### Stored entries:
(* ===== verification/AsrOutput.v ===== *)
(** * AsrOutput: what a recognizer may say of one chunk

    Models, of [crates/vsift-domain/src/asr.rs], the output of a provider for
    one chunk and its validation: which segments are placed on the timeline,
    which are removed or rejected, where rejected words may lie, and the
    confidence of a segment. An [f64] is a [spec_float] of the Standard Library
    with 53 bits of precision. What an accepted and a refused output are is said
    without the functions of the code, in the part on what an output means. *)

From Stdlib Require Import Ascii.
From Stdlib Require Import SpecFloat.
From S2P Require Import Prelude.
From S2P Require Import Text.
From S2P Require Import Chars.
From S2P Require Import Timeline.
From S2P Require Import Spans.
From S2P Require Import Identity.
From S2P Require Import AsrPlan.
From S2P Require Import AsrRun.
From S2P Require Import Cues.

Definition PROVIDER_END_TOLERANCE_MICROS : Z := 1000000.
Definition MAX_PROVIDER_SEGMENTS : Z := 256.
Definition MAX_PROVIDER_TOKENS : Z := 512.
Definition SILENCE_FRAME_SAMPLES : nat := 320.
Definition FULL_SCALE_SQUARED : Z := 32768 * 32768.
Definition SILENCE_POWER_RATIO : Z := 100000.

(** ** Floating point: IEEE 754 binary64 *)

Definition f64 : Type := spec_float.

Definition f64_of_Z (n : Z) : f64 := binary_normalize 53 1024 n 0 false.
Definition f64_add : f64 -> f64 -> f64 := SFadd 53 1024.
Definition f64_div : f64 -> f64 -> f64 := SFdiv 53 1024.
Definition f64_mul : f64 -> f64 -> f64 := SFmul 53 1024.

Definition f64_is_finite (x : f64) : bool :=
  match x with S754_zero _ | S754_finite _ _ _ => true | _ => false end.

(** [f64::round]: to the nearest integer, halves away from zero. *)
Definition f64_round (x : f64) : f64 :=
  match x with
  | S754_finite negative mantissa exponent =>
      if 0 <=? exponent then x
      else
        let one := 2 ^ (- exponent) in
        let q := (2 * Z.pos mantissa + one) / (2 * one) in
        binary_normalize 53 1024 (if negative then - q else q) 0 negative
  | _ => x
  end.

(** ** What a provider reports *)

Module ProviderTokenKind.
Inductive t := TextToken | Special.

#[global] Instance eq_dec : EqDecision t.
Proof. solve_decision. Defined.

Definition starts_with_text (prefix s : text) : bool :=
  match strip_prefix prefix s with Some _ => true | None => false end.

Definition classify (s : text) : t :=
  if starts_with_text (literal "[_") s || starts_with_text (literal "<|") s then Special else TextToken.
End ProviderTokenKind.

Module ProviderToken.
Record t := mk { kind : ProviderTokenKind.t; probability : f64 }.
End ProviderToken.

(** [ChunkTime]: microseconds from the first decoded sample of the chunk. *)
Definition ChunkTime : Type := Z.

Definition chunk_time_from_millis (value : Z) : option ChunkTime := checked_u64 (value * 1000).

Module ProviderSegment.
Record t := mk {
  start : ChunkTime;
  end_ : ChunkTime;
  cue_text : option CueText.t;
  tokens : list ProviderToken.t
}.
End ProviderSegment.

Module ProviderChunkOutput.
Record t := mk { language : option LanguageTag.t; segments : list ProviderSegment.t }.
End ProviderChunkOutput.

Module ProviderOutputError.
Inductive t :=
| TooManySegments | TooManyTokens | OutOfOrderSegments | InvalidTokenProbability
| TooManyRejectedSegments.

#[global] Instance eq_dec : EqDecision t.
Proof. solve_decision. Defined.

Definition ALL : list t :=
  [TooManySegments; TooManyTokens; OutOfOrderSegments; InvalidTokenProbability;
   TooManyRejectedSegments].

Definition identifier (e : t) : text :=
  literal match e with
          | TooManySegments => "too_many_segments"
          | TooManyTokens => "too_many_tokens"
          | OutOfOrderSegments => "out_of_order_segments"
          | InvalidTokenProbability => "invalid_token_probability"
          | TooManyRejectedSegments => "too_many_rejected_segments"
          end.

Definition parse (value : text) : option t :=
  find (fun e => bool_decide (identifier e = value)) ALL.
End ProviderOutputError.

Inductive ProviderEndTrim := Unchanged | TrimmedToAudioEnd.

### Your objective:
Go through the entries and copy every line with "exponent".

### Result of this task:
  | S754_finite negative mantissa exponent =>
      if 0 <=? exponent then x
        let one := 2 ^ (- exponent) in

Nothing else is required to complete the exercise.